§ **EXERCISE AIM**:
Find "Inductive RunAnswer : Type" in the records that follow; print that line and each subsequent line through the last one, verbatim and with nothing added.
*** RECORDS SUPPLIED ***
Inductive OriginChannel : Type := ChApi | ChMcp | ChPackSeed | ChMention | ChEvidence | ChRelearn | ChSource.

(** [og_none] is [extraction = 'none'], which only a source has. *)
Record DocumentIngestOrigin := { og_channel : OriginChannel; og_internal : option Bag; og_none : bool }.

Definition originInternalMeta (o : DocumentIngestOrigin) : option Bag :=
  match og_channel o with ChMention | ChEvidence | ChRelearn | ChSource => og_internal o | _ => None end.

Record PostRequest := {
  pq_dto : IngestDocumentDto; pq_sync : bool; pq_indexers : option IndexerSelection; pq_toolObservationRef : option string;
  pq_origin : DocumentIngestOrigin
}.

Definition with_user (u : option string) (d : IngestDocumentDto) : IngestDocumentDto :=
  {| id_kind := id_kind d; id_originUri := id_originUri d; id_title := id_title d; id_text := id_text d; id_vertical := id_vertical d;
     id_recorder := id_recorder d; id_occurredAt := id_occurredAt d; id_meta := id_meta d; id_userId := u;
     id_storeContent := id_storeContent d |}.

(** A run as an answer lists it. *)
Inductive RunAnswer : Type := AnRead (st : ResultStatus) | AnEnqueued | AnAlreadyProcessed.

Record RunLine := { rl_runId : string; rl_packId : string; rl_status : RunAnswer }.

Definition line_of (r : IndexerRunResult) : RunLine :=
  {| rl_runId := ir_runId r; rl_packId := ir_packId r; rl_status := AnRead (ir_status r) |}.

(** The model a dedicated pack's candidates name. *)
Definition modelled (m : string) (w : IndexerWorld) : IndexerWorld :=
  {| iw_num := iw_num; iw_sha256 := iw_sha256; iw_iso_date := iw_iso_date; iw_number := iw_number; iw_staleMs := iw_staleMs;
     iw_clock := iw_clock; iw_model := m; iw_aborted := iw_aborted; iw_extract := iw_extract; iw_finish := iw_finish;
     iw_opens := iw_opens; iw_stages := iw_stages; iw_closes := iw_closes |}.

Section dispatch.
Context `{W : IndexerWorld, FlowWorld}.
*** End of RECORDS SUPPLIED ***
§ **RESPONSE AREA**:
Inductive RunAnswer : Type := AnRead (st : ResultStatus) | AnEnqueued | AnAlreadyProcessed.

Record RunLine := { rl_runId : string; rl_packId : string; rl_status : RunAnswer }.

Definition line_of (r : IndexerRunResult) : RunLine :=
  {| rl_runId := ir_runId r; rl_packId := ir_packId r; rl_status := AnRead (ir_status r) |}.

(** The model a dedicated pack's candidates name. *)
Definition modelled (m : string) (w : IndexerWorld) : IndexerWorld :=
  {| iw_num := iw_num; iw_sha256 := iw_sha256; iw_iso_date := iw_iso_date; iw_number := iw_number; iw_staleMs := iw_staleMs;
     iw_clock := iw_clock; iw_model := m; iw_aborted := iw_aborted; iw_extract := iw_extract; iw_finish := iw_finish;
     iw_opens := iw_opens; iw_stages := iw_stages; iw_closes := iw_closes |}.

Section dispatch.
Context `{W : IndexerWorld, FlowWorld}.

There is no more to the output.